Mobilization of peripheral stem cells with intensive chemotherapy (ICE regimen) and G-CSF in chronic myeloid leukemia.

1996 
Seventeen patients with Philadelphia (Ph) chromosome-positive chronic myeloid leukemia (CML) were treated with the ICE regimen plus G-CSF with the aim of mobilizing and collecting Ph-negative peripheral stem cells (PSC) in the setting of an autotransplant program. Fifteen patients had CML in first chronic phase (CP), and two in accelerated phase (AP). Three patients had been previously treated with interferonα 2a (IFN). Twelve patients underwent leukaphereses and a mean of 4.7x10 8 /kg mononuclear cells were obtained. Four CP patients did not show a significant mobilization peak of CD34 + cells and leukapheresis was not performed ; finally, one patient died before apheresis could be performed. Six of the 12 who underwent leukaphereses obtained more than 1.0x10 6 /kg CD34 + cells. Eight of the 12 mobilized patients (67%) obtained a major cytogenetic response, including two complete and six partial; in the remaining four patients minimal or absent cytogenetic responses were observed.
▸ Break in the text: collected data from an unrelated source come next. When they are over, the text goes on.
Lemma assignment_fine ts : weights ts < fuel → fine accepted (parse_assignment fuel eof ts) ts.
Proof.
  intros Hw. unfold parse_assignment.
  eapply (fine_bind (λ pt : path * option (list (targetStage O)), match pt.2 with Some stages => Forall parsed_stage stages ∧ Exists (λ st, ∃ p, st = TargetPath p) stages | None => True end) _ _
    (λ pt ts, let '(p, target) := pt in match assignment_operator (kind (peek eof ts)) with
      | None => Err (errorf (peek eof ts) "expected assignment operator after path" [])
      | Some op => match parseValueExpression fuel eof false (tail ts) with Ok (e, ts) => Ok (overrideAssignStatement p target op e, ts) | Err e => Err e end end)).
  - destruct (kind (peek eof ts)); try (eapply fine_bind; [apply path_fine|]; intros p ts1 _ _; by apply fine_pure). eapply fine_bind; [by apply target_fine|]. intros stages ts1 _ Hst. by apply fine_pure.
  - intros [p target] ts1 Hs Ht. cbn [snd] in Ht. destruct (assignment_operator _) as [op|]; [|done]. eapply fine_suffix; [apply suffix_tail|]. pose proof (weights_suffix _ _ Hs). pose proof (weights_suffix _ _ (suffix_tail ts1)).
    eapply fine_bind; [apply expression_fine; lia|]. intros e ts2 _ He. apply fine_pure. unfold parsed in He. split; cbn; rewrite ?He; destruct target as [stages|]; try done; [apply stages_plain|]; by destruct Ht.
Qed.

Lemma parse_statement_fine ts : weights ts < fuel → fine accepted (parseStatement fuel eof ts) ts.
Proof.
  intros Hw. unfold parseStatement. destruct (peekIdentifier _ _ _); [eapply fine_suffix; [apply suffix_tail|apply delete_fine]|]. destruct (negb _); [|by apply assignment_fine].
  eapply fine_bind; [apply (union_fine fuel); [intros; by apply expression_fine|done]|]. intros e ts1 _ He. by apply fine_pure.
Qed.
A higher rate of Ph purging was obtained in patients mobilized early or showing residual Ph-negative cells before mobilization, even if they were in AP. Infectious complications were frequent with a 38% rate of bacteremia recorded and one case of pulmonary aspergillosis resulting in a toxicity similar to that occurring in acute myeloid leukemia-induction chemotherapy. The ICE regimen can promote 'in vivo' purging of the Ph+ cells in 67% of CML mobilized patients (8/12). Failure of mobilization occurs in 65% of patients (11/17), mainly because of poor CD34 + cell yield.